InformationIn previous versions of macOS Apple included a capability to securely empty the trash that included overwrites of the existing data. With the wider use of FileVault and other encryption methods and the growing use of Solid State Drives the requirements have changed and the 'Secure Empty Trash' capability has been removed from the GUI. For systems that are not using encryption and continue to use platter-based hard drives there is residual risk that deleted files can still be recovered from the file system.
In previous versions of the Benchmark srm was mentioned as an alternative to the removal of 'Secure Empty Trash.' With the release of macOS 10.12 srm has been removed. There is still an option to erase free space from the command line but Apple has warned that encryption is a better solution
From manual entry for diskutil
Note: This kind of secure erase is no longer considered safe because modern devices have wear-leveling, block-sparing, and possibly-persistent cache hardware. The modern solution for quickly and securely erasing your data is strong encryption, with which mere destruction of the key more or less instantly renders your data irretrievable in practical terms.

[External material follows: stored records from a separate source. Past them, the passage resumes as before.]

(** The dotted name, and what the parser makes of it: after labels, a pointer to
    the root is printed as one more label ["."]. *)
Definition dotted (labels : list string) : string := if decide (labels = []) then "." else Join labels ".".
Definition printed (labels : list string) (bare : bool) : string :=
  if bare && negb (bool_decide (labels = [])) then dotted labels +:+ ".." else dotted labels.

Lemma Join_snoc parts x sep : parts ≠ [] → Join (parts ++ [x]) sep = Join parts sep +:+ sep +:+ x.
Proof.
  induction parts as [|p parts IH]; [done|]. intros _. destruct parts as [|q parts]; [done|]. rewrite <-app_comm_cons, !Join_cons, IH by (by destruct parts).
  by rewrite !str_app_assoc.
Qed.
(** Joining the name behind a pointer to the labels before it. *)
Lemma printed_pointer acc rest bare :
  Join (acc ++ [printed rest bare]) "." = printed (acc ++ rest) (bool_decide (rest = []) || bare).
Proof.
  unfold printed, dotted. destruct rest as [|r rest].
  - rewrite app_nil_r, andb_false_r. cbn [orb bool_decide]. rewrite bool_decide_true by done. cbn [orb andb].
    destruct acc as [|a acc]; [done|]. rewrite (decide_True (P := [] = [])), bool_decide_false, decide_False by done. cbn [negb].
    by rewrite Join_snoc.
  - rewrite (bool_decide_false (r :: rest = [])), (bool_decide_false (acc ++ r :: rest = [])) by (done || by destruct acc).
    rewrite !decide_False by (done || by destruct acc). cbn [orb negb]. rewrite andb_true_r, <-(Join_snoc_Join acc (r :: rest)) by done.
    destruct bare; [|done]. destruct acc as [|a acc]; [done|]. rewrite !Join_snoc by done. by rewrite !str_app_assoc.
Qed.

Lemma label_bits l : 1 <= b2z l <= 63 → (b2z l =? 0) = false ∧ Z.land (b2z l) 0xc0 = 0.
Proof. destruct l; vm_compute; intuition congruence. Qed.
Lemma pointer_bits hi : 192 <= b2z hi →
  (b2z hi =? 0) = false ∧ Z.land (b2z hi) 0xc0 = 0xc0 ∧ Z.land (b2z hi) 0x3f = b2z hi - 192.
Proof. destruct hi; vm_compute; intuition congruence. Qed.

Lemma idx_bounds {A} (l : list A) i a : idx l i = Ok a → 0 <= i < len l.
Proof.
  unfold idx, len. destruct (Z.leb_spec 0 i); [|done].
  destruct (l !! Z.to_nat i) eqn:E; [|done]. apply lookup_lt_Some in E. lia.
Qed.
Lemma slice_bounds {A} (l : list A) lo hi s : slice l lo hi = Ok s → 0 <= lo <= hi ∧ hi <= len l.
Proof. unfold slice. case_match; [|done]. intros _. to_prop. lia. Qed.

Lemma name_at_bounds packet k pos labels bare next : name_at packet k pos labels bare next → 0 <= pos < len packet.
Proof. destruct 1; eauto using idx_bounds. Qed.

Definition loop_error : goerror := Errorf "dns name compression loop".
Lemma nameLoop_complete packet k pos labels bare next :
  name_at packet k pos labels bare next → ∀ d acc fuel, len packet - pos < Z.of_nat fuel →
  nameLoop (parseDNSName d packet) fuel packet acc pos =
  if (k <=? d)%nat then Ok (printed (acc ++ map string_of_bytes labels) bare, next) else Err loop_error.
Proof.
  induction 1 as [pos H0|k pos l lab rest bare next Hl Hr Hs Hn IH|k pos hi lo rest bare next Hh Hr Hl Hn IH];
    intros d acc [|fuel] Hf; try (apply idx_bounds in H0 || apply idx_bounds in Hl || apply idx_bounds in Hh; lia).
  - cbn [nameLoop]. pose proof (idx_bounds _ _ _ H0). branch. rewrite H0, bind_ok. simpl.
    by rewrite app_nil_r.
  - cbn [nameLoop]. pose proof (idx_bounds _ _ _ Hl). pose proof (slice_bounds _ _ _ _ Hs).
    branch. rewrite Hl, bind_ok. destruct (label_bits l Hr) as [-> ->].
    change (0 =? 0xc0) with false. change (negb (0 =? 0)) with false. cbv iota.
    rewrite slice_from_ok, bind_ok by lia. rewrite len_sub by lia. branch.
    rewrite Hs, bind_ok, IH by lia. cbn [map]. by rewrite <-app_assoc.
  - cbn [nameLoop]. pose proof (idx_bounds _ _ _ Hh). pose proof (idx_bounds _ _ _ Hl).
    branch. rewrite Hh, bind_ok. destruct (pointer_bits hi Hr) as (-> & -> & ->).
    rewrite Z.eqb_refl. branch. rewrite Hl, bind_ok, lor_shiftl_add by (pose proof (b2z_range lo); lia).
    change (2 ^ 8) with 256. destruct d as [|d]; [done|].
    cbn [parseDNSName]. rewrite IH by (apply name_at_bounds in Hn; unfold len in *; lia). cbn [Nat.leb app]. destruct (k <=? d)%nat; [|done].
    rewrite bind_ok, printed_pointer. replace (pos + 1 + 1) with (pos + 2) by lia. do 3 f_equal. f_equal. by destruct rest.
Qed.
Lemma parseDNSName_complete packet d k pos labels bare next :
  name_at packet k pos labels bare next →
  parseDNSName (S d) packet pos = if (k <=? d)%nat then Ok (printed (map string_of_bytes labels) bare, next) else Err loop_error.
Proof.
  intros Hn. cbn [parseDNSName]. apply (nameLoop_complete _ _ _ _ _ _ Hn d []). apply name_at_bounds in Hn. unfold len in *. lia.
Qed.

To erase free space on the boot volume
$ sudo diskutil secureErase freespace 0 /
Securely removing files mitigates the risk of an admin user on the system recovering sensitive files that the user has deleted. It is possible for anyone with physical access to the device to get access if FileVault is not used, or to recover deleted data if the FileVault volume is already mounted. Users and admins of computers containing sensitive information should be screened appropriately or additional security controls should be in place to prevent unauthorized access to sensitive information.
Securely deleting files can take a long time, with FileVault in place the protection is erasing data within an already encrypted volume.
NOTE: Nessus has not performed this check. Please review the benchmark to ensure target compliance.